Online learning and teaching, said Kopicki, will continue through June 15.

According to the district’s website, instruction will take place in two basic ways during what it calls, Phase 2 of its distance learning plan.

One is asynchronous, where students can access assignments such as assigned readings independently at any time and get teacher feedback later.

The second type is synchronous, where pupils log into assignments at a specific time, with “real-time” feedback.

“Teachers will perform regular check-ins and reach out to students as necessary to provide feedback on student learning,” the website stated.

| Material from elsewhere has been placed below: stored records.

(* ===== verification/Exits.v ===== *)
(** Exits: what happens when an actor ends.  The messages about ends (crates/actor/src/actor_monitor.rs,
    crates/mailbox/src/message_helpers.rs), the termination of crates/actor/src/actor_registry.rs, the
    watcher of crates/actor/src/actor_factory_impl.rs that starts it, and how the message loop of
    crates/actor/src/mod.rs treats the exit of a linked actor.

    A termination is three accesses to the table of the node with sends between them; they are separate
    functions, and [handle_actor_termination] is their composition.  The JSON text of a string in a payload
    is a parameter. *)
From S2P Require Import Prelude Text Identity Context Registry Links.

#[local] Arguments String.append : simpl nomatch.

(** ** Messages *)

Record Message := mkMessage {
  sender_id : string;
  receiver_id : string;
  message_type : string;
  payload : string;
  headers : gmap string string;
  correlation_id : string
}.
Definition CTRL_MSG_PREFIX : string := "__".
Definition is_ctrl_message (ty : string) : bool := String.prefix CTRL_MSG_PREFIX ty.

(** A field of a JSON object. *)
Definition quote : string := String (Ascii.ascii_of_nat 34) "".
Definition json_field (k v : string) : string := quote +:+ k +:+ quote +:+ ":" +:+ v.
Section payloads.
Context (json_string : string → string).
Definition create_down_message (terminated : ActorId) (ref reason : string) : Message :=
  mkMessage (canonical terminated) "" "__DOWN__"
    ("{" +:+ json_field "down_from" (json_string (canonical terminated)) +:+ ","
     +:+ json_field "monitor_ref" (json_string ref) +:+ "," +:+ json_field "down_reason" (json_string reason) +:+ "}")
    (<["type" := "__DOWN__"]> (<["down_from" := canonical terminated]>
      (<["monitor_ref" := ref]> {["down_reason" := reason]}))) "".
Definition create_exit_message (from reason : string) : Message :=
  mkMessage from "" "__EXIT__"
    ("{" +:+ json_field "exit_from" (json_string from) +:+ "," +:+ json_field "exit_reason" (json_string reason) +:+ "}")
    (<["type" := "__EXIT__"]> (<["exit_from" := from]> {["exit_reason" := reason]})) "".
End payloads.
Definition create_ping_message (correlation from target : string) : Message :=
  mkMessage from target "__PING__" "" {["type" := "__PING__"]} correlation.
Definition create_pong_message (ping : Message) : Message :=
  mkMessage (receiver_id ping) (sender_id ping) "__PONG__" "" {["type" := "__PONG__"]} (correlation_id ping).

Definition is_exit (m : Message) : bool :=
  String.eqb (payload m) "__EXIT__" || String.eqb (message_type m) "__EXIT__"
  || match headers m !! "type" with Some s => String.eqb s "__EXIT__" | None => false end.
(** The sender and the reason. *)
Definition try_parse_exit (m : Message) : option (string * string) :=
  if negb (is_exit m) then None
  else Some (if String.eqb (sender_id m) "" then "unknown" else sender_id m,
             default "Normal" (headers m !! "exit_reason")).

(** [str::strip_prefix] *)
Definition strip_prefix (p s : string) : option string :=
  if String.prefix p s then Some (str_drop (String.length p) s) else None.
(** The reason of a linked actor is read from a header, with the same headers: [None] when the recursion
    goes on. *)
Fixpoint parse_exit_reason_from_str (fuel : nat) (reason : string) (md : gmap string string) : option ExitReason :=
  match fuel with
  | O => None
  | S fuel =>
      if String.eqb reason "Normal" then Some Normal
      else if String.eqb reason "Shutdown" then Some Shutdown
      else if String.eqb reason "Killed" then Some Killed
      else match strip_prefix "Error:" reason with
           | Some msg => Some (Error msg)
           | None =>
               match strip_prefix "Linked:" reason with
               | Some id =>
                   r ← parse_exit_reason_from_str fuel (default "Normal" (md !! "exit_linked_error")) md;
                   Some (Linked (match from_canonical id with Ok a => a | Err _ => unknown_linked_actor_id end) r)
               | None => Some Normal
               end
           end
  end.
Lemma touch_ids a now l : inst_ids (touch a now l) = inst_ids l.
Proof. unfold inst_ids, ids. induction l as [|i l IH]; [done|]. cbn. destruct (inst_is a i); cbn; [done|by rewrite IH]. Qed.
Lemma tracked_alter f ty x : (∀ l, NoDup (inst_ids l) → NoDup (inst_ids (f l))) → tracked_once x → tracked_once (alter f ty x).
Proof. intros Hf Hx k l [(-> & l' & Hl & ->)|[_ Hl]]%lookup_alter_Some; [apply Hf|]; by eapply Hx. Qed.
Lemma tracked_filter (P : string * list ActiveInstance → Prop) `{∀ x, Decision (P x)} x : tracked_once x → tracked_once (filter P x).
Proof. intros Hx k l [Hl _]%map_lookup_filter_Some. by eapply Hx. Qed.
Lemma finish_eviction_active stopped now l m :
  active_instances_by_type (foldl (λ m a, finish_eviction stopped now a m) m l) = active_instances_by_type m.
Proof.
  revert m. induction l as [|a l IH]; [done|]. intros m. cbn. rewrite IH. unfold finish_eviction. cbn. by destruct (stopped a).
Qed.
Lemma plan_tracked json active fresh ty now m m' g : plan_eviction json active fresh ty now m = Some (m', g) →
  tracked_once (active_instances_by_type m) → tracked_once (active_instances_by_type m').
Proof.
  unfold plan_eviction. destruct (active_instances_by_type m !! ty) as [l|] eqn:Hl; [|by intros [= <- _]].
  intros Hp Hm. pose proof (Hm _ _ Hl) as Hn. cbn in Hn. destruct (_ <? _).
  { injection Hp as <- _. apply map_Forall_insert_2; [by apply filter_ids_NoDup|done]. }
  destruct (_ =? 0); [done|]. cbv zeta in Hp.
  set (evicted := inst_actor_id <$> take _ _) in Hp. set (kept := List.filter _ l) in Hp.
  destruct (acquire_all_spec now evicted m fresh kept []) as (m1 & f1 & back & won & He & _ & Ha & _ & Hb & _ & Hnb & _).
  unfold acquire_all in He. rewrite He in Hp. injection Hp as <- _. cbn. rewrite Ha.
  apply map_Forall_insert_2; [|done]. unfold inst_ids, ids. rewrite !fmap_app. apply NoDup_app. split_and!.
  - by apply filter_ids_NoDup.
  - intros c Hc Hb'. apply list_elem_of_fmap in Hc as (a & -> & Hc). apply list_elem_of_fmap in Hc as (i & -> & Hi).
    apply list_elem_of_In, filter_In in Hi as [_ Hi]. apply negb_true_iff, not_true_iff_false in Hi. apply Hi, contains_spec.
    apply list_elem_of_fmap in Hb' as (b & Heq & Hb'). rewrite Heq. apply list_elem_of_fmap. exists b. split; [done|by apply Hb].
  - apply Hnb. unfold evicted. apply (sublist_NoDup _ (ids (inst_actor_id <$> sort_by_access (List.filter (evictable json active m) l)))).
    + rewrite (fmap_Permutation canonical _ (inst_actor_id <$> List.filter (evictable json active m) l)); [by apply filter_ids_NoDup|].
      apply fmap_Permutation, sort_by_access_perm.
    + unfold ids. rewrite !fmap_take. apply sublist_take.
Qed.
Lemma manager_exec_tracked json m o : tracked_once (active_instances_by_type m) →
  tracked_once (active_instances_by_type (manager_exec json m o)).
Proof.
  intros Hm. destruct o as [a f s|a d|s|a msg|a|a now|a now|a|ns|active stopped fresh ty now|fresh a|a|n]; cbn [manager_exec]; try done.
  - unfold register. by destruct (String.eqb _ _).
  - unfold prime_instance_from_definition. by destruct (default _ _).
  - unfold register_virtual_actor_definition. destruct (String.eqb _ _); [done|]. by destruct (_ && _).
  - unfold mark_activated. destruct (negb _); [done|]. cbn. apply map_Forall_insert_2; [|done].
    destruct (existsb _ _) eqn:He.
    + rewrite touch_ids. destruct (_ !! type_of_instance a m) as [l|] eqn:Hl; [by eapply Hm|apply NoDup_nil_2].
    + unfold inst_ids, ids. rewrite !fmap_app. apply NoDup_app. split_and!; [| |apply NoDup_singleton].
      * destruct (_ !! type_of_instance a m) as [l|] eqn:Hl; [by eapply Hm|apply NoDup_nil_2].
      * intros c Hc Hs. cbn [fmap list_fmap inst_actor_id] in Hs. apply list_elem_of_singleton in Hs as ->.
        apply list_elem_of_fmap in Hc as (b & Heq & Hb). apply list_elem_of_fmap in Hb as (i & -> & Hi).
        apply not_true_iff_false in He. apply He, existsb_exists. exists i. split; [by apply list_elem_of_In|].
        apply String.eqb_eq. by symmetry.
  - apply tracked_alter; [|done]. intros l. by rewrite touch_ids.
  - apply tracked_alter; [|done]. intros l. apply filter_ids_NoDup.
  - by apply tracked_filter.
  - unfold evict_lru_if_needed. destruct (plan_eviction _ _ _ _ _ _) as [[m' g]|] eqn:Hp; [|done]. cbn [mbind option_bind].
    rewrite finish_eviction_active. by eapply plan_tracked.
  - unfold try_acquire_activation. by destruct (_ !! _).
Qed.
(** What a step leaves of the tasks: one of them moves, and with a release the waiting ones wake. *)
Lemma advance_tasks window ok m pc s pc' s1 : advance window ok m pc s = Some (pc', s1) →
  tasks s1 = tasks s ∨
  ∃ n b, pc = Activated ByGuard b ∧ pc' = Done b ∧ guard s = Some n ∧ guard s1 = None ∧ tasks s1 = wake n <$> tasks s.
Proof.
  destruct pc as [| | | |f|[]| | |w| | |c|c|c|c i []|c i [] [|m' ms]|[] []|]; cbn; intros Ha;
    unfold tell, flush in *; repeat (case_match; simplify_eq/=); simplify_eq/=; try (by left);
    unfold release; destruct (guard s) as [g|]; cbn; eauto 12.
Qed.
Lemma run_task_inv window k ok s s' : run_task window k ok s = Some s' →
  ∃ m pc pc' s1, tasks s !! k = Some (m, pc) ∧ advance window ok m pc s = Some (pc', s1) ∧
    s' = set_tasks s1 (<[k := (m, pc')]> (tasks s1)) ∧ tasks s1 !! k = Some (m, pc).
Proof.
  unfold run_task. destruct (tasks s !! k) as [[m pc]|] eqn:Hk; [|done]. cbn.
  destruct (advance window ok m pc s) as [[pc' s1]|] eqn:Ha; [|done]. cbn. intros [= <-].
  exists m, pc, pc', s1. split_and!; try done.
  destruct (advance_tasks _ _ _ _ _ _ _ Ha) as [->|(n & b & -> & -> & _ & _ & ->)]; [done|].
  by rewrite list_lookup_fmap, Hk.
Qed.
(** The tasks at some places before and after a step, where sleeping is no different from looping. *)
Lemma run_task_pick window k ok s s' : run_task window k ok s = Some s' →
  ∃ m pc pc' s1, advance window ok m pc s = Some (pc', s1) ∧ s' = set_tasks s1 (tasks s') ∧
    ∀ P, (∀ i, P (Waiting i) = P Loop) →
      ∃ rest, pick P (tasks s) ≡ₚ one P m pc ++ rest ∧ pick P (tasks s') ≡ₚ one P m pc' ++ rest.
Proof.
  intros (m & pc & pc' & s1 & Hk & Ha & -> & Hk1)%run_task_inv.
  exists m, pc, pc', s1. split_and!; try done. intros P HP.
  destruct (pick_task P _ _ m pc pc' Hk1) as (rest & H1 & H2). exists rest. split; [|done].
  destruct (advance_tasks _ _ _ _ _ _ _ Ha) as [Ht|(n & b & _ & _ & _ & _ & Ht)]; rewrite Ht in H1; [done|].
  by rewrite pick_wake in H1.
Qed.
(** An arrival is at no place that starts later. *)
Lemma pick_arrive P m (s : State) : P Lookup = false → pick P (tasks s ++ [(m, Lookup)]) = pick P (tasks s).
Proof. intros HP. rewrite pick_app, pick_cons. unfold one. rewrite HP. cbn. by rewrite app_nil_r. Qed.
(** C5. The restart intensity is bounded: over any run of failures, of any children and for any
    reasons, whose readings of the clock all lie within less than the window of the strategy, each
    child is restarted at most [max_restarts] times, under every strategy. *)
Theorem restart_intensity_is_bounded (fs : list (string * string * option ExitReason))
    (s : Supervisor) (m w : Z) (id : string) (c : SupervisedActor) :
  let s' := run (failures fs) s in
  limits (strategy s) = Some (m, w) →
  (∀ j k, (ticks s <= j < ticks s')%nat → (ticks s <= k < ticks s')%nat →
     clock k - clock j < secs w) →
  im_get id (children s) = Some c → 0 <= m → 0 <= restart_count c → restart_count c + m <= u32_max →
  ∃ c', im_get id (children s') = Some c'
    ∧ restart_count c <= restart_count c' <= restart_count c + m.
Proof.
  intros s' Hlim Hclock Hc Hm H0 Hmax.
  assert (Hint : intensity s (ticks s') id m w (restart_count c) s').
  2:{ destruct Hint as (_ & _ & Hin). destruct Hin as (c' & old & seg & Hc' & _ & _ & Hlen & Hcount);
        [done|]. exists c'. split; [done | lia]. }
  set (N := ticks s') in *. clearbody N. subst s'.
  assert (Hgen : ∀ s1, intensity s N id m w (restart_count c) s1 →
    intensity s N id m w (restart_count c) (run (failures fs) s1)).
  { clear Hc Hlim. induction fs as [|[[i r] er] fs IH]; intros s1 Hs1; [done|].
    apply (IH (handle_failure i r er s1).1).
    apply (handle_failure_preserves (intensity s N id m w (restart_count c)));
      [| | | |exact Hs1].
    - intros i1 m1 w1 er1 s2 Hl Hs2. destruct (Hs2) as (_ & Hl2 & _).
      rewrite Hl in Hl2. injection Hl2 as -> ->. by apply restart_one_intensity.
    - intros r1 s2 Hs2. exact Hs2.
    - intros m1 w1 lr s2 Hst (Hle & Hl & Hin). split; [done|]. split; [|done].
      rewrite Hst in Hl. exact Hl.
    - intros e s2 Hs2. exact Hs2. }
  apply Hgen. split; [done|]. split; [done|]. intros _. exists c, (restart_timestamps c), [].
  rewrite app_nil_r. split_and!; try done; simpl; try lia.
  intros r Hr. by apply not_elem_of_nil in Hr.
Qed.
(** The UPDATE names the namespace of every request. *)
Definition refresh_ttl c (k : string) (ttl now : Z) s : SqlKVStore * kv_result () :=
  let e := expiry_from_ttl now ttl in
  match table s !! key c k with
  | Some r =>
      if live now r
      then (set_table s (<[key c k := mkRow (r_value r) (Some e) (created_at r) now]> (table s)), Ok tt)
      else (s, Err (KeyNotFound k))
  | None => (s, Err (KeyNotFound k))
  end.

Definition get_ttl c (k : string) (now : Z) s : kv_result (option Z) :=
  Ok (r ← select_row c k now s; e ← expires_at r; Some (as_u64 (e - now))).

(** The transaction of [cas]: the check, and the write when it succeeds. *)
Definition cas_matches c (k : string) (expected : option bytes) (now : Z) s : bool :=
  match old c k now s, expected with
  | None, None => true
  | Some cur, Some e => bool_decide (cur = e)
  | _, _ => false
  end.
Definition cas_write c (k : string) (v : bytes) (o : option bytes) (now : Z) s : SqlKVStore :=
  let s := upsert c k v (λ _, None) now s in
  notify_watchers (mkEvent k PutEvent o (Some v)) s.
Definition cas c (k : string) (expected : option bytes) (v : bytes) (now : Z) s
    : SqlKVStore * kv_result bool :=
  if cas_matches c k expected now s then (cas_write c k v (old c k now s) now s, Ok true)
  else (s, Ok false).
(* ===== verification/Groups.v ===== *)
(** Groups: the registry of process groups (crates/actor/src/process_groups/mod.rs) over the interface of
    [KeyValue].

    A group, its memberships and its messages are entries of the key-value store under composed keys
    ([group_key], [membership_key], [message_key]).  An operation is a computation in a monad of the store
    and an error.  Module [Abs] is the specification: groups as maps from members to memberships; the
    registry refines it over every store with the laws of [KVLaws], for names that the store tells apart.

    Parameters: the protobuf encoding of a group and of a membership ([Codec], with the law that decoding
    reverses encoding), the Debug form of a string, the identifiers of messages.  [now] and [nanos] are
    the clock.  The fields [metadata] and [last_heartbeat], which stay empty, are left out. *)
From Stdlib Require Import Ascii.
From stdpp Require Import pretty.
From S2P Require Import Prelude Text Identity Context KeyValue.

#[local] Arguments String.append : simpl nomatch.

(** ** Data *)

Inductive ProcessGroupError :=
| GroupNotFound (g : string)
| GroupAlreadyExists (g : string)
| ActorNotInGroup (group_name : string) (actor_id : ActorId)
| PgStorageError (m : string)
| PgSerializationError (m : string)
| PermissionDenied (m : string).
Definition from_kv_error (e : KVError) : ProcessGroupError := PgStorageError (KVError_to_string e).

Record ProcessGroup := mkGroup {
  group_name : string;
  g_tenant_id : string;
  g_namespace : string;
  member_ids : list string;
  member_count : Z;
  g_created_at : option (Z * Z)
}.
Record GroupMembership := mkMembership {
  m_group_name : string;
  m_tenant_id : string;
  m_actor_id : string;
  m_node_id : string;
  join_count : Z;
  topics : list string;
  joined_at : option (Z * Z)
}.
Record BroadcastMessage := mkBroadcast {
  b_message_id : string;
  b_group_name : string;
  b_tenant_id : string;
  b_topic : option string;
  b_recipients : list string;
  b_payload : bytes;
  published_at : Z
}.

(** The protobuf encoding of the two messages. *)
Class Codec := {
  encode_group : ProcessGroup → bytes;
  decode_group : bytes → result string ProcessGroup;
  encode_membership : GroupMembership → bytes;
  decode_membership : bytes → result string GroupMembership
}.
Class CodecLaws `{!Codec} : Prop := {
  decode_encode_group g : decode_group (encode_group g) = Ok g;
  decode_encode_membership x : decode_membership (encode_membership x) = Ok x
}.

(** [i32::saturating_sub] *)
Definition i32_sat_sub (x y : Z) : Z := Z.max (- 2 ^ 31) (Z.min (2 ^ 31 - 1) (x - y)).

(** ** Keys *)

Definition group_key (tenant group : string) : string := "tenant:" ++ tenant ++ ":group:" ++ group.
Definition membership_prefix (tenant group : string) : string :=
  "tenant:" ++ tenant ++ ":group:" ++ group ++ ":member:".
Definition membership_key (tenant group : string) (a : ActorId) : string :=
  "tenant:" ++ tenant ++ ":group:" ++ group ++ ":member:" ++ canonical a.
Definition message_prefix (tenant group : string) : string :=
  "tenant:" ++ tenant ++ ":group:" ++ group ++ ":message:".
Definition message_key (tenant group message_id : string) : string :=
  "tenant:" ++ tenant ++ ":group:" ++ group ++ ":message:" ++ message_id.

Record ProcessGroupRegistry {S : Type} := mkRegistry { storage : S; node_id : string }.
Arguments ProcessGroupRegistry : clear implicits.
Arguments mkRegistry {S} storage node_id.

(** ** Operations *)

Definition M (S A : Type) : Type := S → S * result ProcessGroupError A.
#[local] Instance M_ret {S} : MRet (M S) := λ A a s, (s, Ok a).
#[local] Instance M_bind {S} : MBind (M S) := λ A B k m s,
  match m s with (s, Ok a) => k a s | (s, Err e) => (s, Err e) end.
Definition fail {S A} (e : ProcessGroupError) : M S A := λ s, (s, Err e).
(** [map_err(..)?] and [ok_or_else(..)?] on a pure result. *)
Definition lift {S A} (r : result ProcessGroupError A) : M S A := λ s, (s, r).
Definition require {S A} (e : ProcessGroupError) (o : option A) : M S A :=
  match o with Some a => mret a | None => fail e end.
Fixpoint for_each {S A} (f : A → M S ()) (l : list A) : M S () :=
  match l with [] => mret tt | a :: l => _ ← f a; for_each f l end.

Section registry.
Context {S : Type} `{!KeyValueStore S} `{!Codec} (debug_str : string → string).
Context (now nanos : Z).
Implicit Types (ctx : RequestContext).

Definition map_err {A} (r : kv_result A) : result ProcessGroupError A :=
  match r with Ok a => Ok a | Err e => Err (from_kv_error e) end.
Definition st_get ctx (k : string) : M S (option bytes) := λ s, (s, map_err (kv_get ctx k now s)).
Definition st_list ctx (p : string) : M S (list string) := λ s, (s, map_err (kv_list ctx p now s)).
Definition st_put ctx (k : string) (v : bytes) : M S () := λ s,
  let '(s, r) := kv_put ctx k v now s in (s, map_err r).
Definition st_delete ctx (k : string) : M S () := λ s,
  let '(s, r) := kv_delete ctx k now s in (s, map_err r).
(** [let _ = self.storage.delete(..).await] *)
Definition delete_quietly ctx (k : string) : M S () := λ s, ((kv_delete ctx k now s).1, Ok tt).

Definition timestamp : option (Z * Z) := Some (now, nanos).

Definition create_group ctx (name : string) : M S ProcessGroup :=
  let key := group_key (tenant_id ctx) name in
  existing ← st_get ctx key;
  match existing with
  | Some _ => fail (GroupAlreadyExists name)
  | None =>
      let group := mkGroup name (tenant_id ctx) (namespace ctx) [] 0 timestamp in
      _ ← st_put ctx key (encode_group group); mret group
  end.

(** Never an error: the group is not looked up. *)
Definition get_group_namespace ctx (name : string) : result ProcessGroupError string :=
  if should_skip_namespace_filter ctx then Ok "" else Ok (namespace ctx).

(** The memberships stored under some keys; entries that are gone or do not decode are skipped. *)
Fixpoint read_memberships ctx (keys : list string) : M S (list GroupMembership) :=
  match keys with
  | [] => mret []
  | k :: keys =>
      o ← st_get ctx k;
      ms ← read_memberships ctx keys;
      mret (match o with
            | Some bs => match decode_membership bs with Ok m => m :: ms | Err _ => ms end
            | None => ms end)
  end.
(** The actors of the memberships whose identifier reads back. *)
Definition actors (ms : list GroupMembership) : list ActorId :=
  omap (λ m, match from_canonical (m_actor_id m) with Ok a => Some a | Err _ => None end) ms.

Definition update_member_count_with_namespace (tenant name ns : string) : M S () :=
  let ctx := new_without_auth tenant ns in
  let key := group_key tenant name in
  o ← st_get ctx key;
  bs ← require (GroupNotFound name) o;
  group ← lift (match decode_group bs with Ok g => Ok g | Err e => Err (PgSerializationError e) end);
  keys ← st_list ctx (membership_prefix tenant name);
  ms ← read_memberships ctx keys;
  st_put ctx key (encode_group (mkGroup (group_name group) (g_tenant_id group) (g_namespace group)
    (m_actor_id <$> ms) (as_u32 (Z.of_nat (length keys))) (g_created_at group))).

(** The union through a [HashSet]. *)
Definition merge_topics (new old : list string) : list string :=
  match new with
  | [] => old
  | _ => elements (list_to_set (old ++ new) : gset string)
  end.
Definition set_join (m : GroupMembership) (n : Z) (ts : list string) : GroupMembership :=
  mkMembership (m_group_name m) (m_tenant_id m) (m_actor_id m) (m_node_id m) n ts (joined_at m).

Definition decode_or_fail (bs : bytes) : M S GroupMembership :=
  lift (match decode_membership bs with Ok m => Ok m | Err e => Err (PgSerializationError e) end).
Definition existing_or_new (node : string) ctx (name : string) (a : ActorId) (ts : list string)
    : M S GroupMembership :=
  existing ← st_get ctx (membership_key (tenant_id ctx) name a);
  match existing with
  | Some bs => decode_or_fail bs
  | None => mret (mkMembership name (tenant_id ctx) (canonical a) node 0 ts timestamp)
  end.

Definition join_group (node : string) ctx (name : string) (a : ActorId) (ts : list string) : M S () :=
  o ← st_get ctx (group_key (tenant_id ctx) name);
  _ ← require (GroupNotFound name) o;
  m ← existing_or_new node ctx name a ts;
  let m := set_join m (as_i32 (join_count m + 1)) (merge_topics ts (topics m)) in
  _ ← st_put ctx (membership_key (tenant_id ctx) name a) (encode_membership m);
  if join_count m =? 1
  then update_member_count_with_namespace (tenant_id ctx) name (namespace ctx) else mret tt.

Definition leave_group ctx (name : string) (a : ActorId) : M S () :=
  ns ← lift (get_group_namespace ctx name);
  let ctx := new_without_auth (tenant_id ctx) ns in
  let key := membership_key (tenant_id ctx) name a in
  o ← st_get ctx key;
  bs ← require (ActorNotInGroup name a) o;
  m ← decode_or_fail bs;
  let was_removed := join_count m =? 1 in
  let n := i32_sat_sub (join_count m) 1 in
  _ ← (if n =? 0 then st_delete ctx key else st_put ctx key (encode_membership (set_join m n (topics m))));
  if was_removed then update_member_count_with_namespace (tenant_id ctx) name ns else mret tt.

(** The memberships of a group that exists. *)
Definition memberships ctx (name : string) : M S (list GroupMembership) :=
  ns ← lift (get_group_namespace ctx name);
  let ctx := new_without_auth (tenant_id ctx) ns in
  o ← st_get ctx (group_key (tenant_id ctx) name);
  _ ← require (GroupNotFound name) o;
  keys ← st_list ctx (membership_prefix (tenant_id ctx) name);
  read_memberships ctx keys.

Definition get_members ctx (name : string) : M S (list ActorId) :=
  ms ← memberships ctx name; mret (actors ms).
Definition get_local_members (node : string) ctx (name : string) : M S (list ActorId) :=
  ms ← memberships ctx name;
  mret (actors (List.filter (λ m, String.eqb (m_node_id m) node) ms)).

Definition delete_group ctx (name : string) : M S () := λ s,
  match get_group_namespace ctx name with
  | Err (GroupNotFound _) => (s, Ok tt)
  | Err e => (s, Err e)
  | Ok ns =>
      let ctx := new_without_auth (tenant_id ctx) ns in
      let tenant := tenant_id ctx in
      (_ ← delete_quietly ctx (group_key tenant name);
       keys ← st_list ctx (membership_prefix tenant name);
       _ ← for_each (delete_quietly ctx) keys;
       message_keys ← st_list ctx (message_prefix tenant name);
       for_each (delete_quietly ctx) message_keys) s
  end.

Definition list_groups ctx : M S (list string) :=
  let prefix := ("tenant:" ++ tenant_id ctx ++ ":group:")%string in
  keys ← st_list ctx prefix;
  mret (omap (λ key,
    if String.prefix prefix key
    then let name := str_drop (String.length prefix) key in
         if bool_decide (is_Some (split_once ":member:" name)) then None else Some name
    else None) keys).

(** [format!] with the Debug forms of the topic, the recipients and the payload. *)
Definition debug_option (o : option string) : string :=
  match o with None => "None" | Some s => "Some(" ++ debug_str s ++ ")" end.
Fixpoint join_with (sep : string) (l : list string) : string :=
  match l with [] => "" | [s] => s | s :: l => s ++ sep ++ join_with sep l end.
Definition debug_list (l : list string) : string := "[" ++ join_with ", " l ++ "]".
Definition into_bytes (s : string) : bytes :=
  (λ c, Z.of_nat (nat_of_ascii c)) <$> String.list_ascii_of_string s.
Definition render (b : BroadcastMessage) : bytes :=
  into_bytes (b_message_id b ++ "|" ++ b_group_name b ++ "|" ++ b_tenant_id b ++ "|"
    ++ debug_option (b_topic b) ++ "|" ++ debug_list (debug_str <$> b_recipients b) ++ "|"
    ++ debug_list (pretty <$> b_payload b) ++ "|" ++ pretty (published_at b)).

According to Pedro Rivera, the state’s secretary of education, requirements for a 180-day school year, the minimum number of days for pre-kindergarten and the minimum number of hours for career and technical education have all been waived for this school year.

The unprecedented changes have thrown seniors’ plans, in particular, into a spin, as graduation ceremonies are likely to be canceled and proms have been nixed.

“It’s definitely a different year,” said Clare Gray, a 12th-grade student at Central Bucks High School West.

The 18-year-old is taking the disruption in stride, though. “I’m not too torn up about it,” she said. “I’m just vibing.”

For Gray, the “mandatory slow down” hasn’t been all bad. “Everything was moving so fast, now we have to relax a little,” she said.

Still, having to forgo hearing your name called and the traditional walk to the stage to receive the coveted diploma is tough. “It does kinda suck,” said Gray. There may be a walk down her neighborhood street to mark the milestone achievement, instead, if it all works out.

She is disappointed about her senior prom, which she already bought a dress for. “It would have been nice to have it, but, it’s retro and I can wear it any time,” said Gray, adding, “I know some girls who spent a lot on their dresses.”

Julia Leder is like a lot of students these days. She misses her social life.

“I’m not as bad off as seniors, but I miss my friends and I miss my teachers too,” said the CB West sophomore. Her cheerleading schedule has also been disrupted, which she hopes won’t put her and her team too far behind, “when we get back to normal,” said the 16-year-old.